9:00 AM - NM05.05.02
Unveiling the Metallic Impurities in Detonation Nanodiamond by a Total Oxidation Treatment
Killian Henry1,2,Mélanie Emo1,Sébastien Diliberto1,Jean-Charles Arnault3,Hugues Girard3,Valery Nesvizhevsky4,Brigitte Vigolo1,Marc Dubois2
Université de Lorraine, CNRS, IJL1,Université Clermont Auvergne, CNRS, ICCF UMR 6296, 24 av. Blaise Pascal2,Université Paris-Saclay, CEA, CNRS, NIMBE, CEDEX3,Institut Max von Laue – Paul Langevin, 71 av. des Martyrs4
The first artificial nanodiamonds were produced in the 1960s by USSR scientists using a detonation process. In the late 1990s, there was a growing interest in this material since detonation nanodiamonds (DNDs) became available on a large scale. NDs inherit most of their properties of the bulk, such as strong hardness, high thermal conductivity and electrical resistivity, as well as interesting optical properties and fluorescence. NDs are also biocompatible, leading to a large field of possibilities for biomedical applications. The surface of NDs is also highly reactive, thus allowing drug-delivery applications. Nowadays, NDs have high potential in neutronics for slow neutron reflectors , magnetic resonance imaging, tribology and lubrification, nanofluids, and in biomedical (cancer treatment, drug delivery, etc.) [2,3].
However, detonation and purification processes of NDs produce a non-negligible amount of impurities. The sp2 carbon layer at their surface, the presence of surface functional groups (-OH, -COOH, -CO, etc.) and metallic impurities are especially unfavorable for neutron applications because of their high neutron absorption . Metallic impurities, which can act as “Trojan horses” are undesirable in biomedical applications since they cause more harms than goods. A universal method producing pure NDs does not exist so far; therefore all the DNDs in the industry are different, with a variable amount of impurities . Thus, there is a real need to understand the composition of DNDs in order to obtain high purity DNDs. Adding the fact that the metallic impurities can be present at a content of 1-2 wt.% in the commercial DNDs, without knowing their specific localization (on the surface or within ND clusters), most of the characterization techniques reach their limits of detection (LOD) making impurity identification complicated. The use of sensitive but standard techniques (contrary to Neutron or Prompt-Gamma Activation Analysis and high-resolution ICP-MS) is of urgent need to fully exploit commercial DNDs for the promising applications [1,5].

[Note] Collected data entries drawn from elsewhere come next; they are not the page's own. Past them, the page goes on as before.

Lemma panels_stand_off_the_roof_witness :
  validStructure (structure CONFIG)
  /\ (2 < Solar.rowsPerSlope (solar CONFIG))%nat
  /\ (82 < Solar.panelsPerRow (solar CONFIG))%nat
  /\ exists m sheet,
       leftMatrix CONFIG (children (createStructureOf CONFIG 17 (- 6) 0))
         2 82 = Some m
       /\ named roofL (children (createStructureOf CONFIG 17 (- 6) 0))
          = [sheet]
       /\ dot (vsub (m_position m) (position sheet))
             (applyEuler (mkVector3 0 1 0) (rotation sheet))
          = 0.05 + 0.05 * cos (pitchRad CONFIG).
Proof.
  assert (Hv : validStructure (structure CONFIG)).
  { unfold validStructure. cbn. lra. }
  assert (Hr : (2 < Solar.rowsPerSlope (solar CONFIG))%nat) by (cbn; lia).
  assert (Hc : (82 < Solar.panelsPerRow (solar CONFIG))%nat) by (cbn; lia).
  split; [exact Hv|]. split; [exact Hr|]. split; [exact Hc|].
  destruct (panels_stand_off_the_roof CONFIG 17 (- 6) 0 2 82 Hv Hr Hc)
    as (mL & mR & sheetL & sheetR & HL & _ & HsL & _ & Hoff & _).
  exists mL, sheetL. auto.
Defined.

(** From a cell of the panel grid to the next row and to the next
    column. *)
Lemma panel_steps (cfg : Config) (row col : nat) :
  validStructure (structure cfg) ->
  0 < Solar.length (solar cfg) + Solar.gapY (solar cfg) ->
  let p := pitchRad cfg in
  let step := Solar.length (solar cfg) + Solar.gapY (solar cfg) in
  let along := mkVector3 0 0 (Solar.width (solar cfg) + Solar.gapX (solar cfg)) in
  let L := fun r c => m_position (leftPanel cfg r c) in
  let R := fun r c => m_position (rightPanel cfg r c) in
  L (S row) col = vadd (L row col) (vscale step (mkVector3 (cos p) (sin p) 0))
  /\ R (S row) col
     = vadd (R row col) (vscale step (mkVector3 (- cos p) (sin p) 0))
  /\ y (L row col) < y (L (S row) col)
  /\ y (R row col) < y (R (S row) col)
  /\ x (L row col) < x (L (S row) col)
  /\ x (R (S row) col) < x (R row col)
  /\ L row (S col) = vadd (L row col) along
  /\ R row (S col) = vadd (R row col) along.
Proof.
  intros Hv Hstep p step along L R.
  pose proof (pitchRad_pos cfg Hv) as Hp. fold p in Hp.
  assert (Hsin : 0 < sin p) by (apply sin_gt_0; pose proof PI_RGT_0; lra).
  assert (Hcos : 0 < cos p) by (apply cos_gt_0; lra).
  assert (Hs : 0 < step * sin p) by (apply Rmult_lt_0_compat; assumption).
  assert (Hc : 0 < step * cos p) by (apply Rmult_lt_0_compat; assumption).
  subst L R along. cbn beta.
  unfold leftPanel, rightPanel, xOffset, zOffset, vadd, vscale. fold p.
  rewrite !applyAxisAngle_Z, cos_neg, sin_neg, !S_INR.
  cbn [x y z m_position]. fold step.
  repeat split; try (f_equal; ring); nra.
Qed.

(** X4: for a valid structure configuration with [0 < length + gapY], and
    whatever the number of column ticks, the matrices the mesh of the
    returned group holds climb to the ridge: from a cell of the grid to the
    cell of the next row the panel is [length + gapY] further up the slope
    on both sides, higher and nearer the ridge, so row 0 is the lowest row
    of either slope; to the cell of the next column it is [width + gapX]
    further along the building. *)
Theorem panel_rows_climb_to_the_ridge (cfg : Config) (n : nat)
    (offsetX offsetY : R) (row col : nat) :
  validStructure (structure cfg) ->
  0 < Solar.length (solar cfg) + Solar.gapY (solar cfg) ->
  (row < Solar.rowsPerSlope (solar cfg))%nat ->
  (col < Solar.panelsPerRow (solar cfg))%nat ->
  let group := children (createStructureOf cfg n offsetX offsetY) in
  let p := pitchRad cfg in
  let step := Solar.length (solar cfg) + Solar.gapY (solar cfg) in
  let along := mkVector3 0 0 (Solar.width (solar cfg) + Solar.gapX (solar cfg)) in
  exists L R : Matrix4,
    leftMatrix cfg group row col = Some L
    /\ rightMatrix cfg group row col = Some R
    /\ ((S row < Solar.rowsPerSlope (solar cfg))%nat ->
        exists L' R' : Matrix4,
          leftMatrix cfg group (S row) col = Some L'
          /\ rightMatrix cfg group (S row) col = Some R'
          /\ m_position L'
             = vadd (m_position L)
                 (vscale step (mkVector3 (cos p) (sin p) 0))
          /\ m_position R'
             = vadd (m_position R)
                 (vscale step (mkVector3 (- cos p) (sin p) 0))
          /\ y (m_position L) < y (m_position L')
          /\ y (m_position R) < y (m_position R')
          /\ x (m_position L) < x (m_position L')
          /\ x (m_position R') < x (m_position R))
    /\ ((S col < Solar.panelsPerRow (solar cfg))%nat ->
        exists L' R' : Matrix4,
          leftMatrix cfg group row (S col) = Some L'
          /\ rightMatrix cfg group row (S col) = Some R'
          /\ m_position L' = vadd (m_position L) along
          /\ m_position R' = vadd (m_position R) along).
Proof.
  intros Hv Hstep Hrow Hcol group p step along.
  destruct (matrices_createStructureOf cfg n offsetX offsetY row col
              Hrow Hcol) as [ML MR].
  destruct (panel_steps cfg row col Hv Hstep)
    as (H1 & H2 & H3 & H4 & H5 & H6 & H7 & H8).
  exists (leftPanel cfg row col), (rightPanel cfg row col).
  split; [exact ML|]. split; [exact MR|]. split.
  - intros Hrow'.
    destruct (matrices_createStructureOf cfg n offsetX offsetY (S row) col
                Hrow' Hcol) as [ML' MR'].
    exists (leftPanel cfg (S row) col), (rightPanel cfg (S row) col).
    repeat split; assumption.
  - intros Hcol'.
    destruct (matrices_createStructureOf cfg n offsetX offsetY row (S col)
                Hrow Hcol') as [ML' MR'].
    exists (leftPanel cfg row (S col)), (rightPanel cfg row (S col)).
    repeat split; assumption.
Qed.

Lemma panel_rows_climb_to_the_ridge_witness :
  validStructure (structure CONFIG)
  /\ 0 < Solar.length (solar CONFIG) + Solar.gapY (solar CONFIG)
  /\ (0 < Solar.rowsPerSlope (solar CONFIG))%nat
  /\ (5 < Solar.panelsPerRow (solar CONFIG))%nat
  /\ exists R R',
       rightMatrix CONFIG (children (createStructureOf CONFIG 17 (- 6) 0))
         0 5 = Some R
       /\ rightMatrix CONFIG (children (createStructureOf CONFIG 17 (- 6) 0))
            1 5 = Some R'
       /\ y (m_position R) < y (m_position R').
Proof.
  assert (Hv : validStructure (structure CONFIG)).
  { unfold validStructure. cbn. lra. }
  assert (Hs : 0 < Solar.length (solar CONFIG) + Solar.gapY (solar CONFIG))
    by (cbn; lra).
  assert (Hr : (0 < Solar.rowsPerSlope (solar CONFIG))%nat) by (cbn; lia).
  assert (Hc : (5 < Solar.panelsPerRow (solar CONFIG))%nat) by (cbn; lia).
  split; [exact Hv|]. split; [exact Hs|]. split; [exact Hr|].
  split; [exact Hc|].
  destruct (panel_rows_climb_to_the_ridge CONFIG 17 (- 6) 0 0 5 Hv Hs Hr Hc)
    as (L & R & _ & HR & Hrows & _).
  destruct Hrows as (L' & R' & _ & HR' & _ & _ & _ & Hy & _);
    [cbn; lia|].
  exists R, R'. auto.
Defined.



(** ** More of [generateParking] *)


Lemma randomColor_Ok (colors : list Z) (g g' : Random) (c : Z) :
  randomColor colors g = Ok (c, g') -> c ∈ colors.
Proof.
  unfold randomColor.
  intros (r & g1 & _ & H)%bind_Ok. unfold colorAt in H.
  destruct (Zfloor (r * INR (length colors)) <? 0)%Z; [discriminate|].
  destruct (colors !! Z.to_nat (Zfloor (r * INR (length colors))))
    as [c'|] eqn:E; [|discriminate].
  apply ret_Ok in H as [-> _]. eapply list_elem_of_lookup_2, E.
Qed.

Lemma layout_Forall (P : Object3D -> Prop)
    (bay : nat -> list Object3D -> Prop) (idx : list nat)
    (added : list Object3D) :
  (forall i b, bay i b -> Forall P b) ->
  layout bay idx added -> Forall P added.
Proof.
  intros Hbay. induction 1 as [|i idx b rest Hb _ IH]; [constructor|].
  apply Forall_app. split; [now apply (Hbay i)|exact IH].
Qed.

Section Colours.

Variable cfg : Config.

Lemma chosenCarColor_Ok (g g' : Random) (c : Z) :
  chosenCarColor cfg g = Ok (c, g') ->
  colourAllowed cfg (mkObject carLeft (CarStructure c)
                       (mkVector3 0 0 0) (mkEuler 0 0 0)).
Proof.
  unfold chosenCarColor, colourAllowed. cbn [shape].
  destruct (Car.colors (car (parking cfg))) as [colors|].
  - apply randomColor_Ok.
  - now intros [-> _]%ret_Ok.
Qed.

Lemma carBay_colours (i : nat) (group group' : list Object3D)
    (g g' : Random) :
  carBay cfg i group g = Ok (group', g') ->
  exists b, group' = group ++ b /\ Forall (colourAllowed cfg) b.
Proof.
  unfold carBay. cbn zeta.
  intros (r & g1 & _ & H)%bind_Ok.
  apply bind_Ok in H as (group1 & g2 & HL & H).
  apply bind_Ok in H as (r' & g3 & _ & HR).
  assert (HL' : exists vsL,
             group1 = group ++ [lLineAt cfg i; rLineAt cfg i] ++ vsL
             /\ Forall (colourAllowed cfg) vsL).
  { destruct (Rgt_dec r 0.3).
    - apply bind_Ok in HL as (c & g1' & Hc & (-> & _)%ret_Ok).
      eexists [_]. split.
      + unfold add. rewrite <- !app_assoc. reflexivity.
      + repeat constructor. exact (chosenCarColor_Ok _ _ _ Hc).
    - apply ret_Ok in HL as [-> _]. exists []. split; [|constructor].
      unfold add. rewrite <- !app_assoc. reflexivity. }
  destruct HL' as (vsL & -> & HvsL).
  assert (Hlines : Forall (colourAllowed cfg)
                     [lLineAt cfg i; rLineAt cfg i])
    by (repeat constructor).
  destruct (Rgt_dec r' 0.3).
  - apply bind_Ok in HR as (c & g3' & Hc & (-> & _)%ret_Ok).
    eexists. split.
    + unfold add. rewrite <- !app_assoc. reflexivity.
    + apply Forall_app. split; [exact Hlines|].
      apply Forall_app. split; [exact HvsL|].
      repeat constructor. exact (chosenCarColor_Ok _ _ _ Hc).
  - apply ret_Ok in HR as [-> _]. eexists. split; [reflexivity|].
    apply Forall_app. split; assumption.
Qed.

In this paper, we propose to apply highly selective methods to efficiently purify DNDs. Halogen chemistry has the potential to fully match the requirements of the development of a scalable approach to produce high-purity DNDs. One-pot straightforward gaseous thermal treatments based on chlorine and fluorine gases are shown to selectively remove the metallic impurities and the surface functional groups, respectively with high removal yield. Moreover, with the purpose of filling the gap of understanding of DNDs, we propose an unprecedented method to determine the nature of their metallic impurity inclusions. Total oxidation of DNDs is simply carried out leading to consumption of the carbon species and revealing the remaining impurities in an oxidized state (Me-O) in a highly concentrated state. In order to characterize these impurities in NDs and Me-O, standard techniques have been used, such as Thermogravimetric Analysis, Powder X-Ray Diffraction, X-ray photoelectron spectrometry, Mössbauer, infrared and Raman spectroscopies, as well as Scanning and Transmission Electron Microscopy analyses. The approach proposed here could become a universal process to concentrate the metallic impurities contained in any kind of carbon nanomaterial sample, offering that way a reliable tool overcoming the LOD of all standard characterization techniques for detection and quantification of metal-based impurities.
1 V. Nesvizhevsky, U. Köster, M. Dubois, N. Batisse, L. Frezet, A. Bosak, L. Gines and O. Williams, Carbon, 2018, 130, 799–805.
2 V. N. Mochalin, O. Shenderova, D. Ho and Y. Gogotsi, Nature Nanotech, 2012, 7, 11–23.
3 K. Turcheniuk and V. N. Mochalin, Nanotechnology, 2017, 28, 252001.
4 V. Y. Dolmatov, Russ. Chem. Rev., 2001, 70, 607–626.
5 P. N. Nesterenko, D. Mitev and B. Paull, in Nanodiamonds, ed. J.-C. Arnault, Elsevier, 2017, pp. 109–130.